In either case, information about the content of the image would need to be conveyed to the oculomotor structures responsible for saccadic adaptation. Recent studies (Blurton, Raabe, & Greenlee,
2012; Gerardin, Miquée, Urquizar, & Pélisson,
2012) have shown activity during saccadic adaptation in cortical areas, in addition to the cerebellum, and provided evidence of cortical contribution to adaptation via transcranial magnetic stimulation (Panouillères et al.,
2014). The influence of the content of the image, and perhaps its motivational or rewarding character, may be conveyed by this route or, alternatively, by direct influences on cerebellar plasticity. A further possibility is the involvement of basal ganglia circuits that contribute to eye movement control and to reward-based learning (Hikosaka, Kim, Yasuda, & Yamamoto,
2014). The basal ganglia maintain long-term associations between stimuli and rewards and modify eye movement vigor to rewarding stimuli. The caudate nucleus can encode stable as well as flexible stimulus–reward associations at different sites. The coupling of stimuli and reward manifests in a capture of attention and gaze of the rewarded stimuli as well as quick and fast saccades going to high-value targets (Anderson & Yantis,
2013; Kim & Hikosaka,
2013; Takikawa et al.,
2002; Yasuda, Yamamoto, & Hikosaka,
2012).
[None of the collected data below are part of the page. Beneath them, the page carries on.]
Lemma create_validates_then_inserts_witness :
  (¬ create_refused sample_registry (overlay sample_registry fresh) sample_body
   ∧ create_refused sample_registry (overlay sample_registry fresh)
       shouting_body
   ∧ create_refused sample_registry (overlay sample_registry fresh)
       constructor_body)
  ∧ (∃ config',
       createRoute sample_registry sample_body fresh
       = (ok (Done "my-tool"), written config' fresh)
       ∧ JsObject.get "my-tool" (custom config')
         = Some {| MCPServerConfig.type := "http";
                   MCPServerConfig.name := None;
                   MCPServerConfig.url := Some "https://x";
                   MCPServerConfig.headers := None;
                   MCPServerConfig.command := None;
                   MCPServerConfig.args := None;
                   MCPServerConfig.env := None |}
       ∧ enabled config' !! "my-tool" = Some true)
  ∧ (∃ error,
       createRoute sample_registry shouting_body fresh = (failed 400 error, fresh))
  ∧ ∃ error,
      createRoute sample_registry constructor_body fresh
      = (failed 400 error, fresh).
Proof.
  assert (create_refused sample_registry (overlay sample_registry fresh)
            shouting_body) as Hbad.
  { left. do 4 right. left. exists "My_Tool". by split. }
  assert (create_refused sample_registry (overlay sample_registry fresh)
            constructor_body) as Hinherited.
  { right. exists "constructor". by split. }
  split; [by repeat split; try exact sample_body_not_refused|].
  split; [|split].
  - destruct (create_validates_then_inserts sample_registry sample_body fresh)
      as [_ Hinsert].
    destruct (Hinsert sample_body_not_refused)
      as (id & type & config' & Hid & Htype & Hrun & Hget & Henabled & _).
    injection Hid as <-. injection Htype as <-. exists config'. by split.
  - destruct (create_validates_then_inserts sample_registry shouting_body fresh)
      as [Hreject _].
    by apply Hreject.
  - destruct (create_validates_then_inserts sample_registry constructor_body
                fresh) as [Hreject _].
    by apply Hreject.
Defined.

(** C10. The record a successful [Create] stores has the fields of one
    variant only.  For [type] http it is [{type, name, url, headers}] of
    the request, with a [url], and whatever [command], [args] or [env] the
    request carried is dropped; for [type] stdio it is [{type, name,
    command, args, env}], with a [command], and [url] and [headers] are
    dropped.  Hence every custom entry of every overlay the handler
    produces from a fresh installation has the fields of its own type tag
    and no others. *)
Theorem create_stores_one_variant {runtime : Runtime} registry fetch :
  (∀ body w id,
      (createRoute registry body w).1 = ok (Done id) →
      ∃ config' record,
        (createRoute registry body w).2
        = {| disk := File (Json config'); saved := config' :: saved w |}
        ∧ JsObject.get id (custom config') = Some record
        ∧ variant_fields_only record
        ∧ (Body.type body = Some "http" →
           falsy (Body.url body) = false
           ∧ record
             = {| MCPServerConfig.type := "http";
                  MCPServerConfig.name := Body.name body;
                  MCPServerConfig.url := Body.url body;
                  MCPServerConfig.headers := Body.headers body;
                  MCPServerConfig.command := None;
                  MCPServerConfig.args := None;
                  MCPServerConfig.env := None |})
        ∧ (Body.type body = Some "stdio" →
           falsy (Body.command body) = false
           ∧ record
             = {| MCPServerConfig.type := "stdio";
                  MCPServerConfig.name := Body.name body;
                  MCPServerConfig.url := None;
                  MCPServerConfig.headers := None;
                  MCPServerConfig.command := Body.command body;
                  MCPServerConfig.args := Body.args body;
                  MCPServerConfig.env := Body.env body |}))
  ∧ (∀ w, reachable registry fetch w →
          ∀ entry, entry ∈ custom (overlay registry w) →
                   variant_fields_only entry.2).
Proof.
  split; [|apply reachable_custom_variants].
  intros body w id Hdone.
  destruct (create_decision registry body w)
    as [[_ [error Hrun]]|[_ (id' & type & Hid & Htype & _ & Hurl & Hcmd & Hrun)]];
    rewrite Hrun in Hdone |- *; [discriminate|].
  injection Hdone as <-.
  eexists _, (customRecord type body). split; [reflexivity|]. cbn [custom].
  split; [apply JsObjectFacts.get_set_eq|].
  split; [apply customRecord_variant|].
  split; intros Hty; rewrite Htype in Hty; injection Hty as ->; auto.
Qed.
(** Both [catch] blocks end the same way: 503 when failing closed,
    [next()] when failing open. *)
Definition on_failure (mw : Middleware) : list Effect :=
  match mw_failStrategy mw with
  | Closed => respond_unavailable
  | Open => [Next]
  end.

(** [skip && skip(req)] *)
Definition skipped (mw : Middleware) (req : Ip.Request) : Exn + bool :=
  match mw_skip mw with
  | Some skip => skip req
  | None => inr false
  end.

(** The identifier of the client: [identifier(req) || getDefaultIdentifier(req)],
    or [getDefaultIdentifier(req)] when there is no callback. *)
Definition clientIdentifier (mw : Middleware) (req : Ip.Request) : Exn + string :=
  match mw_identifier mw with
  | Some identifier =>
      match identifier req with
      | inl e => inl e
      | inr customId =>
          if Js.not_opt_string customId then Ip.getDefaultIdentifier req
          else inr (default "" customId)
      end
  | None => Ip.getDefaultIdentifier req
  end.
Dopaminergic input to the caudate nucleus could account for reward specific plasticity (Kim, Ghazizadeh, & Hikosaka,
2014). Dopamine neurons become active when an outcome is better than expected, and their plasticity in the long run could maximize reward for future trials (Schultz,
1998). However, the role of basal ganglia in saccadic adaptation is poorly understood. A study with patients suffering from Parkinson's disease suggested that dopaminergic mechanisms in the basal ganglia contribute to adaptive lengthening of memory-guided saccades but not reactive saccade (MacAskill et al.,
2002). The scanning saccades used in our study share some properties with memory-guided saccades (Hopp & Fuchs,
2004; Pélisson et al.,
2010) such that a contribution of the basal ganglia might be conceivable. In either case, the influence of image content on saccadic adaptation shows that the typical procedure to study eye movements, namely by using simplified point targets to concentrate on spatial and temporal aspects of the stimulation, does not cover all aspects of oculomotor control. Even supposedly simple mechanisms can be different for richer stimuli. However, other aspects of the oculomotor behavior in our experiment indeed confirmed the automaticity of the process. For example, the stereotypical performance of corrective saccades occurred in all conditions, irrespective of whether they afforded successful target viewing or not.